Манифест говорит о тяжкой судьбе народов России и бичует преступления Сталина и его клики против отдельных людей и целых народов. Затем идет фраза: «Нет преступления большего, чем угнетение другого народа и навязывание ему своей воли». Манифест бичует захват чужой территории, разрушение памятников культуры и перечисляет все отнятое Сталиным у народов России. Для каждого вдумчивого читателя напрашивались параллели с Гитлером.
Далее в Манифесте сказано:
«Комитет Освобождения Народов России приветствует помощь Германии на условиях, не затрагивающих чести и независимости нашей родины. Эта помощь является сейчас единственной реальной возможностью организовать вооруженную борьбу против сталинской клики».
Никаких реверансов, никаких даже намеков на таковые, в сторону немецкого фюрера или нацистской партии. Никакого упоминания о евреях: права всех граждан гарантируются в одинаковой мере.
И заканчивается Манифест такими словами:
«Братья и сестры на родине! Усиливайте свою борьбу против сталинской тирании, против захватнической войны. Организуйте свои силы для решительного выступления за отнятые у вас права, за справедливость и благосостояние. Комитет Освобождения Народов России призывает вас всех к единению и к борьбе за мир и свободу!»
Можно лишь удивляться, что в обстановке нацистской Германии можно было создать и опубликовать такой документ.
Проходило время, и все мои надежды постепенно исчезли. Я убедился, что гиммлеровская «перемена курса» не была действительной переменой. Рассказ о явлении Савлу по дороге в Дамаск и о превращении Савла в Павла многое значил в моей жизни. Надежда на возможность преображения каждого человека привела меня и к Власову. Ею мы питались все это тяжелое время. И вот, эта надежда была мертва.
Я сказал Власову, что у меня из-под ног выбита почва и что мои внутренние силы иссякли.
По ночам, когда Власов после утомительных совещаний и переговоров возвращался в свою комнату в Далеме, мы долго обсуждали все эти проблемы. Мы пришли к убеждению, что ни Гиммлер, ни Гитлер не переменятся. Мы пришли и к тому, что слишком поздно ожидать изменения хода войны.
– Если бы, – сказал Власов, – Германия продержалась еще 12–15 месяцев, у нас было бы время создать достаточно мощный военный кулак. Этот кулак с поддержкой вермахта и малых европейских народов мог бы составить нечто, с чем Америка и Англия, так же как и Москва, стали бы считаться. Но этого времени у нас не будет.

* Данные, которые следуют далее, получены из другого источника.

(** Lines 1090-1115. *)
Definition apply_direct_io (cfg : config_h) (w : world) (fd : Z)
    (eof_in eof_out : bool) : world :=
  if HAVE_O_DIRECT cfg && direct_io_changed (control (pv w)) then
    let w := if negb eof_in then emit (EvFcntl fd) w else w in
    let w :=
      if negb eof_out then emit (EvFcntl (output_fd (control (pv w)))) w else w in
    on_control (set_direct_io_changed false) w
  else w.

(** Lines 1121-1125. *)
Definition reset_error_skipping (w : world) (fd : Z) : world :=
  if negb (fd =? last_read_skip_fd (transfer (pv w))) then
    on_transfer (fun t =>
      set_read_error_warning_shown false
        (set_read_errors_in_a_row 0 (set_last_read_skip_fd fd t))) w
  else w.

(** Lines 1035-1048: the alignment asked for. *)
Definition required_alignment_of (input_alignment output_alignment min_alignment : Z)
  : Z :=
  let required_alignment :=
    if input_alignment >? output_alignment then input_alignment
    else if output_alignment >? input_alignment then output_alignment
    else if input_alignment <? min_alignment then min_alignment
    else input_alignment in
  if required_alignment <? min_alignment then min_alignment
  else required_alignment.

(** Whether the aligned allocation is compiled in (line 1023). *)
Definition aligned_allocation (cfg : config_h) : bool :=
  HAVE_FPATHCONF cfg && HAVE_POSIX_MEMALIGN cfg && HAVE_PC_REC_XFER_ALIGN cfg.
Lemma bfs_ok fuel board depth b0 :
  forall q bm be s,
    heap s !! board = Some (OBoard b0) ->
    queue_ok (heap s) q ->
    (queue_size depth (heap s) q < fuel)%nat ->
    exists res ext,
      bfs fuel board depth q bm be s
      = (Ok res, mkState (heap s ++ ext) (rng s)) /\
      res ∈ bm :: queue_leaves depth (heap s) q.
Proof.
  induction fuel as [|fuel IH]; intros q bm be s Hb Hq Hsz; [lia|].
  destruct q as [|[[cb d] lm] q].
  - exists bm, []. simpl. unfold ret. rewrite app_nil_r.
    split; [now destruct s|left].
  - apply Forall_cons in Hq as [[b Hcb] Hq].
    rewrite queue_size_cons, (item_size_ok _ _ _ _ _ b Hcb) in Hsz.
    unfold queue_leaves. rewrite bind_cons.
    fold (queue_leaves depth (heap s) q).
    rewrite (item_leaves_ok _ _ _ _ _ b Hcb).
    simpl. destruct (depth <=? d) eqn:Hd.
    + pose proof (tree_size_pos (Z.to_nat (depth - d)) (position b)).
      apply Z.leb_le in Hd.
      replace (Z.to_nat (depth - d)) with O by lia. simpl.
      rewrite (bind_ok _ _ _ _ _ (evaluate_board_ok _ _ _ Hcb)).
      rewrite (bind_ok _ _ _ _ _ (board_turn_ok _ _ _ Hb)).
      assert (Hkeep : exists res ext,
                 bfs fuel board depth q bm be s
                 = (Ok res, mkState (heap s ++ ext) (rng s)) /\
                 res ∈ bm :: lm :: queue_leaves depth (heap s) q).
      { destruct (IH q bm be s Hb Hq) as (res & ext & E & Hin); [lia|].
        exists res, ext. split; [exact E|].
        apply elem_of_cons in Hin as [->|Hin]; [left|now do 2 right]. }
      assert (Htake : forall v, exists res ext,
                 bfs fuel board depth q lm (Fin v) s
                 = (Ok res, mkState (heap s ++ ext) (rng s)) /\
                 res ∈ bm :: lm :: queue_leaves depth (heap s) q).
      { intros v.
        destruct (IH q lm (Fin v) s Hb Hq) as (res & ext & E & Hin); [lia|].
        exists res, ext. split; [exact E|]. now right. }
      destruct (turn (position b0));
        [destruct (gt_ext _ _)|destruct (lt_ext _ _)]; auto.
    + rewrite (bind_ok _ _ _ _ _ (board_legal_moves_ok _ _ _ Hcb)).
      rewrite (bind_ok _ _ _ _ _ (expand_ok _ _ _ d _ q Hcb)).
      set (ext1 := map _ _).
      apply Z.leb_gt in Hd.
      replace (Z.to_nat (depth - d))
        with (S (Z.to_nat (depth - (d + 1)))) in Hsz |- * by lia.
      destruct (IH (q ++ new_items (length (heap s)) d
                                   (legal_moves (position b)))
                   bm be (mkState (heap s ++ ext1) (rng s)))
        as (res & ext & E & Hin).
      * simpl. rewrite lookup_app_l; [exact Hb|].
        now apply lookup_lt_Some in Hb.
      * simpl. apply Forall_app. split.
        -- now apply queue_ok_grow.
        -- apply new_items_ok.
      * simpl. unfold queue_size. rewrite sum_list_with_app.
        fold (queue_size depth (heap s ++ ext1) q).
        rewrite queue_size_grow by exact Hq.
        fold (queue_size depth (heap s ++ ext1)
                (new_items (length (heap s)) d (legal_moves (position b)))).
        unfold ext1. rewrite new_items_size.
        simpl in Hsz. lia.
      * exists res, (ext1 ++ ext). rewrite E. simpl.
        split; [now rewrite app_assoc|].
        cbn [heap] in Hin. rewrite queue_leaves_app in Hin.
        rewrite queue_leaves_grow in Hin by exact Hq.
        unfold ext1 in Hin. rewrite new_items_leaves in Hin.
        rewrite elem_of_cons, elem_of_app in Hin.
        rewrite elem_of_cons, elem_of_app. tauto.
Qed.
(** * CuralisPatientMobile: a shallow embedding of the patient client

    The development follows the TypeScript sources file by file:
    - [Buffer]: the part of the [buffer] package the screens call;
    - [AICheckInScreen]: the real-time check-in session
      (src/patient/screens/main/AICheckInScreen.tsx);
    - [AppointmentsScreen]: optimistic booking
      (src/patient/screens/main/AppointmentsScreen.tsx);
    - [ExamDetailScreen] and [RealApi]: the exam status toggle and the
      date helpers (src/patient/screens/procedures/ExamDetailScreen.tsx,
      src/shared/api/realApi.ts);
    - [PdfGenerator]: the consent document (src/shared/utils/pdfGenerator.ts).

    React state is modelled by explicit state passing: a handler is a
    function from the component state (its [useState] cells and its refs)
    to the next state, and what it asks of a collaborator (socket, recorder,
    web view, alert) is appended to a log of effects. What a collaborator
    answers (a recorder that throws, a server that rejects) is an argument
    of the handler. *)

From stdpp Require Import gmap strings list.
From Stdlib Require Import ZArith Lia Ascii.
From Stdlib Require DecimalString HexadecimalString.

Local Open Scope Z_scope.

(** ** String helpers shared by the modules *)

(** The double quote character, and a one-character string of it. *)
Definition dquote : ascii := ascii_of_nat 34.
Definition dq : string := String dquote EmptyString.

(** Code unit of a character, as JavaScript's [charCodeAt] gives it. *)
Definition charCode (c : ascii) : Z := Z.of_nat (nat_of_ascii c).

(** [String.fromCharCode] on a code unit below 256. *)
Definition fromCharCode (z : Z) : ascii := ascii_of_nat (Z.to_nat z).

Fixpoint string_of_chars (l : list ascii) : string :=
  match l with
  | [] => EmptyString
  | c :: l' => String c (string_of_chars l')
  end.

Fixpoint chars_of_string (s : string) : list ascii :=
  match s with
  | EmptyString => []
  | String c s' => c :: chars_of_string s'
  end.

(** JavaScript truthiness of a string: the empty string is falsy. *)
Definition truthy (s : string) : bool :=
  match s with
  | EmptyString => false
  | String _ _ => true
  end.

(** [s1 || s2] on strings. *)
Definition str_or (s1 s2 : string) : string := if truthy s1 then s1 else s2.

(** [String (n)] for an integral number: its decimal digits, with a sign
    for a negative one. *)
Definition numberToString (z : Z) : string :=
  DecimalString.NilZero.string_of_int (Z.to_int z).

(** A number that need not be an integer: a measure of the window, a
    number of a stored record. The code prints such a number in a
    template literal and tests it for truth, and does nothing else with
    it, so it is held by the text [String (n)] gives: [300],
    [327.27272727272725], [1e+21], [NaN]. *)
Record JsNumber := { numberText : string }.

Global Instance JsNumber_eq_dec : EqDecision JsNumber.
Proof. solve_decision. Defined.

(** The truth value of a number: [0], [-0], which prints as [0], and
    [NaN] are falsy. *)
Definition truthyNumber (n : JsNumber) : bool :=
  negb (bool_decide (numberText n = "0"%string)
        || bool_decide (numberText n = "NaN"%string)).

(** The text of a double-quoted attribute, read from behind its opening
    quote: what stands before the next double quote. *)
Fixpoint upToQuote (s : string) : string :=
  match s with
  | EmptyString => EmptyString
  | String c s' =>
      if Ascii.eqb c dquote then EmptyString else String c (upToQuote s')
  end.

(** No double quote stands in the text. *)
Fixpoint quoteFree (s : string) : bool :=
  match s with
  | EmptyString => true
  | String c s' => negb (Ascii.eqb c dquote) && quoteFree s'
  end.

(** [n.toString (16)] for a natural number. *)
Definition toHex (n : N) : string :=
  HexadecimalString.NilZero.string_of_uint (N.to_hex_uint n).

(** [s.toUpperCase ()] on one-byte characters: a..z become A..Z. *)
Definition upperChar (c : ascii) : ascii :=
  let n := nat_of_ascii c in
  if ((97 <=? n) && (n <=? 122))%nat then ascii_of_nat (n - 32) else c.

Fixpoint toUpperCase (s : string) : string :=
  match s with
  | EmptyString => EmptyString
  | String c s' => String (upperChar c) (toUpperCase s')
  end.

(** [s] occurs in [t]: [t] is [pre ++ s ++ post]. *)
Definition occurs_in (s t : string) : Prop :=
  exists pre post : string, t = pre +:+ s +:+ post.

(** White space of [String.prototype.trim] among one-byte code units. *)
Definition isTrimSpace (c : ascii) : bool :=
  let n := nat_of_ascii c in
  (((9 <=? n) && (n <=? 13)) || (n =? 32) || (n =? 160))%nat.

Fixpoint trimStart (s : string) : string :=
  match s with
  | EmptyString => EmptyString
  | String c s' => if isTrimSpace c then trimStart s' else s
  end.

Fixpoint trimEnd (s : string) : string :=
  match s with
  | EmptyString => EmptyString
  | String c s' =>
      let r := trimEnd s' in
      if isTrimSpace c && negb (truthy r) then EmptyString else String c r
  end.

(** [s.trim ()] *)
Definition trim (s : string) : string := trimEnd (trimStart s).

(** ASCII lower case, the folding a regular expression with the [i] flag
    applies to a pattern of ASCII letters. *)
Definition lowerChar (c : ascii) : ascii :=
  let n := nat_of_ascii c in
  if ((65 <=? n) && (n <=? 90))%nat then ascii_of_nat (n + 32) else c.

Fixpoint toLowerCase (s : string) : string :=
  match s with
  | EmptyString => EmptyString
  | String c s' => String (lowerChar c) (toLowerCase s')
  end.

(** The text up to the first colon, and what follows it. *)
Fixpoint cutAtColon (s : string) : string * option string :=
  match s with
  | EmptyString => (EmptyString, None)
  | String c s' =>
      if bool_decide (c = ":"%char) then (EmptyString, Some s')
      else let (h, t) := cutAtColon s' in (String c h, t)
  end.

(** [s.split (':')[1]]: the second field, [None] when there is no colon. *)
Definition secondField (s : string) : option string :=
  match cutAtColon s with
  | (_, Some rest) => Some (cutAtColon rest).1
  | (_, None) => None
  end.

Definition digitOf (c : ascii) : option Z :=
  let n := charCode c in
  if (48 <=? n) && (n <=? 57) then Some (n - 48) else None.

Definition isDigit (c : ascii) : bool :=
  (48 <=? charCode c) && (charCode c <=? 57).

(** The value of the longest prefix of decimal digits, given the value
    [acc] of the digits read so far. *)
Fixpoint readDigits (acc : Z) (s : string) : Z :=
  match s with
  | EmptyString => acc
  | String c s' =>
      match digitOf c with
      | Some d => readDigits (10 * acc + d) s'
      | None => acc
      end
  end.
(** ** Promotion of a due task *)

(** X17.  A live task at the root of the timer queue whose start time has
    come is in the ready queue after [advanceTimers]. *)
Theorem advanceTimers_promotes_due_root currentTime s top :
  peek (timerQueue s) = Some top ->
  Task.callback (task_at s top) <> None ->
  Task.startTime (task_at s top) <= currentTime ->
  top ∈ taskQueue (advanceTimers currentTime s).
Proof.
  intros Htop Hlive Hdue.
  rewrite (advanceTimers_at_root currentTime s top Htop).
  rewrite bool_decide_eq_false_2 by done.
  apply Z.leb_le in Hdue. rewrite Hdue.
  apply (advanceTimers_keeps (fun x => top ∈ taskQueue x)).
  - intros _ x _ _ Hx. done.
  - intros r x _ _ Hx. simpl. apply elem_of_push. auto.
  - simpl. apply elem_of_push. auto.
Qed.

(** ** Cancellation by a running callback *)

Lemma advanceTimers_while_slots fuel currentTime s :
  let s' := advanceTimers_while fuel currentTime s in
  executed s' = executed s /\ length (tasks s') = length (tasks s) /\
  forall task, cancelled task s -> cancelled task s'.
Proof.
  revert s. induction fuel as [|fuel IH]; intros s; simpl; [done|].
  destruct (peek (timerQueue s)) as [top|]; [|done].
  case_bool_decide.
  { destruct (IH (pop_timerQueue s)) as (Hlog & Hlen & Hc). done. }
  destruct (_ <=? _); [|done].
  match goal with
  | |- context [advanceTimers_while fuel currentTime ?x] =>
    destruct (IH x) as (Hlog & Hlen & Hc)
  end.
  rewrite Hlog, Hlen. simpl. rewrite length_alter.
  split; [done|]. split; [done|].
  intros task Htask. apply Hc.
  by apply (cancelled_alter
              (Task.set_sortIndex (Task.expirationTime (task_at s top)))
              task top s).
Qed.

Ясно было, что никто из влиятельных немцев не обладает ни достаточным пониманием обстановки, ни силой. И неизбежно мы приходили всё к тем же мыслям: что будет с Движением после поражения Третьего рейха?
– Я вижу только один выход, Андрей Андреевич, – сказал я. – Вы должны ехать в Прагу и обнародовать Манифест. Тогда весь свободный мир услышит о вас. А когда пражские церемонии закончатся, вы должны уйти, заявив, что национал-социалистическое правительство не сдержало данных вам обещаний. Только так вы можете заложить фундамент для будущего развития. Я знаю, что это легко сказать и трудно сделать. Без сомнения, это приведет вас в лагерь или в тюрьму. Но Русское Освободительное Движение будет жить.
Он не сразу ответил на это. Потом он напомнил мне, что я всегда был около него, когда он не видел выхода, и поддерживал его. Он пожалел, что уже нет Зыкова, который мог бы сказать свое слово. («Может быть, Зыков нашел бы решение. Он всегда чуял его», – сказал Власов.) Теперь сложилось положение, что миллионы людей надеются на него, Власова. Он не может бросить их, он должен идти по этому пути до горького конца.
– Но мне придется тогда идти своим путем, – с трудом произнес я. – Я делил с вами трудности, разочарования и надежды, вы дарили мне свое доверие, оказывая его и тем немцам, чьи надежды и цели совпадали с вашими. Теперь же я больше ничего не могу для вас сделать. Моя роль посредника закончена. Я не могу работать с Гиммлером. Я прошу вас освободить меня от данного вам обещания.